Copy out, from the entries below, each line holding the string "pointer".

Collected data
-------------------------

Lemma object_reset_owned r o : triple (owned o) (object_reset r) (fun _ => owned o) (owned o).
Proof.
  destruct r as [r|]; simpl; [|by intros s Hs].
  eapply triple_bind; [by apply record_owned|intros []]. apply ret_triple.
Qed.

Lemma object_reset_to_owned r v o : triple (owned o) (object_reset_to r v) (fun _ => owned o) (owned o).
Proof.
  unfold object_reset_to. eapply triple_bind; [apply object_reset_owned|intros r0].
  destruct v as [v|]; [|apply ret_triple].
  apply ask_bind. intros [r'|]; (eapply strengthen; [|by intros s [_ Hs]]); [|apply throw_triple].
  eapply triple_bind; [by apply record_owned|intros []]. apply ret_triple.
Qed.

(** Tagging an object that the host agrees to tag. *)
Lemma tag_owned o v c E :
  triple (fun s => owned o s /\ napi_type_tag_object h (events s) v c = true) (record (DidTypeTag v c))
    (fun _ s => owned o s /\ (v, c) ∈ tags s) E.
Proof.
  intros s [[] Ht]. simpl. set (s' := mk_env _ _ _ _ _).
  assert (wraps s' = wraps s) as Hw by (unfold wraps; simpl; rewrite omap_app; apply app_nil_r).
  assert (tags s' = tags s ++ [(v, c)]) as Htags by (unfold tags; simpl; by rewrite omap_app).
  split; [|rewrite Htags; set_solver].
  split; rewrite ?Hw, ?Htags; try done.
  - intros p c' Hp. destruct (own_live0 _ _ Hp) as [|(v' & ? & ?)]; [by left|right]. exists v'. set_solver.
  - intros v' p Hin. destruct (own_wrapped0 _ _ Hin) as (c' & ? & ?). exists c'. set_solver.
  - rewrite fmap_app. apply NoDup_app. split_and!; [done| |apply NoDup_singleton].
    intros v' [[v1 c1] [-> Hin]]%list_elem_of_fmap Hv. simpl in Hv. apply list_elem_of_singleton in Hv as ->.
    apply tags_elem in Hin. by rewrite (tag_once _ _ _ _ Hin) in Ht.
Qed.

(** Wrapping the native that is still free. *)
Lemma wrap_owned v p c E :
  triple (fun s => (owned (Some (p, c)) s /\ (v, c) ∈ tags s) /\ napi_wrap h (events s) v p = true)
    (record (DidWrap v p)) (fun _ s => owned None s /\ (v, p) ∈ wraps s) E.
Proof.
  intros s [[[] Htag] Hwrap]. simpl. set (s' := mk_env _ _ _ _ _).
  assert (wraps s' = wraps s ++ [(v, p)]) as Hw by (unfold wraps; simpl; by rewrite omap_app).
  assert (tags s' = tags s) as Htags by (unfold tags; simpl; rewrite omap_app; apply app_nil_r).
  destruct (own_free0 p c eq_refl) as [Hp Hnot].
  split; [|rewrite Hw; set_solver].
  split; rewrite ?Hw, ?Htags; try done.
  - intros q c' Hq. right. destruct (own_live0 _ _ Hq) as [Heq|(v' & ? & ?)].
    + simplify_eq. exists v. set_solver.
    + exists v'. set_solver.
  - intros v' q [Hin|Hin]%elem_of_app; [by apply own_wrapped0|].
    apply list_elem_of_singleton in Hin. simplify_eq. by exists c.
  - rewrite fmap_app. apply NoDup_app. split_and!; [done| |apply NoDup_singleton].
    intros v' [[v1 p1] [-> Hin]]%list_elem_of_fmap Hv. simpl in Hv. apply list_elem_of_singleton in Hv as ->.
    apply wraps_elem in Hin. by rewrite (wrap_once _ _ _ _ Hin) in Hwrap.
  - rewrite fmap_app. apply NoDup_app. split_and!; [done| |apply NoDup_singleton].
    intros q Hin Hq. apply list_elem_of_singleton in Hq as ->. done.
Qed.

(** The native passes to the object, or is destroyed. *)
Lemma from_native_owned c r self p :
  triple (owned (Some (p, c))) (construct_export_object_from_native c r self p)
    (fun _ => owned None) (owned None).
Proof.
  unfold construct_export_object_from_native.
  apply ask_bind. intros [|]; cbn [negb].
  - eapply triple_bind.
    { eapply strengthen; [apply (tag_owned (Some (p, c)) self c)|]. by intros s [Ht Hs]. }
    intros []. apply ask_bind. intros [|]; cbn [negb].
    + eapply triple_bind; [eapply strengthen; [apply wrap_owned|]|intros []].
      * intros s [Hw [Hs Ht]]. eauto.
      * eapply strengthen; [apply object_reset_to_owned|]. by intros s [Hs _].
    + eapply triple_bind; [eapply strengthen; [apply destroy_free|]|intros []; apply throw_triple].
      by intros s [_ [Hs _]].
  - eapply triple_bind; [eapply strengthen; [apply destroy_free|]|intros []; apply throw_triple].
    by intros s [_ Hs].
Qed.

(** ** A constructor that JavaScript calls *)


Context (convert_defined : forall c l, convert c l ≠ Undefined).







(** ** Genuine objects *)





(** ** Finalizers *)





(** The receiver a checked member call is given is a live native of its class, when the
    object is genuine. *)
Theorem napi_checked_receiver c v s p s' :
  owned None s -> (forall o, v = Some o -> genuine s o) -> checked_unwrap_export_object c v s = (Ok (Some p), s') ->
  s' = s /\ natives s !! p = Some c /\ exists o, v = Some o /\ (o, p) ∈ wraps s.
Proof.
  intros [] Hgen Hun. unfold checked_unwrap_export_object, ask, mbind, eff_bind in Hun.
  destruct v as [v|]; [|done].
  destruct (napi_check_object_type_tag h (events s) v c) as [[]|] eqn:Hc; try done.
  injection Hun as Hun <-.
  pose proof (check_tag _ _ _ Hc) as Htag.
  destruct (Hgen v eq_refl c) as [q Hq%wraps_elem]; [by apply tags_elem|].
  pose proof (unwrap_wrapped _ _ _ _ Hq Hun) as Hw.
  apply wraps_elem in Hw. apply tags_elem in Htag.
  destruct (own_wrapped0 _ _ Hw) as (c' & Hp & Ht).
  split_and!; [done| |by eauto].
  rewrite Hp. f_equal. apply list_elem_of_lookup_1 in Ht as [i Hi], Htag as [j Hj].
  assert (i = j) as ->; [|congruence].
  eapply (NoDup_lookup (tags s).*1); [done| |]; rewrite list_lookup_fmap.
  - by rewrite Hi.
  - by rewrite Hj.
Qed.

(** ** Objects that C++ makes *)

(** Documented: an external gives back the pointer it was made with. *)
Class ExternalLaws : Prop :=
  external_data t t' v d : (forall d', DidCreateExternal v d' ∉ t') ->
    napi_get_value_external h (t ++ DidCreateExternal v d :: t') v = Some d.

Definition with_event (e : event) (s : env_state) : env_state :=
  mk_env (events s ++ [e]) (natives s) (holders s) (handoffs s) (next s).
Lemma record_run e s : record e s = (Ok tt, with_event e s).
Proof. done. Qed.
Lemma owned_event e o s : neutral e = true -> owned o s -> owned o (with_event e s).
Proof. intros He Hs. exact (record_owned e o (fun _ => True) He s Hs). Qed.

(** What the host answers when a native is handed to a new object. *)
Inductive taking := tag_refused | wrap_refused | reference_refused | taken (r : ref).
Definition taking_of (c : class) (self : value) (p : pointer) (t : trace) : taking :=
  if negb (napi_type_tag_object h t self c) then tag_refused
  else if negb (napi_wrap h (t ++ [DidTypeTag self c]) self p) then wrap_refused
  else match napi_create_reference h ((t ++ [DidTypeTag self c]) ++ [DidWrap self p]) self with
       | None => reference_refused
       | Some r => taken r
       end.
Definition with_events (l : list event) (s : env_state) : env_state :=
  mk_env (events s ++ l) (natives s) (holders s) (handoffs s) (next s).
Definition without_native (p : pointer) (s : env_state) : env_state :=
  mk_env (events s) (delete p (natives s)) (holders s) (handoffs s) (next s).

Lemma from_native_run c self p s :
  is_Some (natives s !! p) ->
  construct_export_object_from_native c None self p s =
  match taking_of c self p (events s) with
  | tag_refused => (Throw (runtime_error (lit "napi_type_tag_object failed")), without_native p s)
  | wrap_refused => (Throw (runtime_error (lit "napi_wrap failed")), without_native p (with_events [DidTypeTag self c] s))
  | reference_refused =>
      (Throw (runtime_error (lit "napi_create_reference failed")), with_events [DidTypeTag self c; DidWrap self p] s)
  | taken r => (Ok (Some r), with_events [DidTypeTag self c; DidWrap self p; DidReference r self] s)
  end.
Proof.
  intros [c' Hp]. unfold construct_export_object_from_native, taking_of, with_events, object_reset_to, object_reset, ask, record, mret, eff_ret.
  unfold mbind, eff_bind. destruct (napi_type_tag_object h (events s) self c); cbn.
  2: { unfold destroy_native. by rewrite Hp. }
  destruct (napi_wrap h (events s ++ [DidTypeTag self c]) self p); cbn.
  2: { unfold destroy_native. cbn. by rewrite Hp. }
  destruct (napi_create_reference h _ self); cbn; by rewrite <- !app_assoc.
Qed.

-------------------------

**Solution to this task**
(** Documented: an external gives back the pointer it was made with. *)
Definition taking_of (c : class) (self : value) (p : pointer) (t : trace) : taking :=
Definition without_native (p : pointer) (s : env_state) : env_state :=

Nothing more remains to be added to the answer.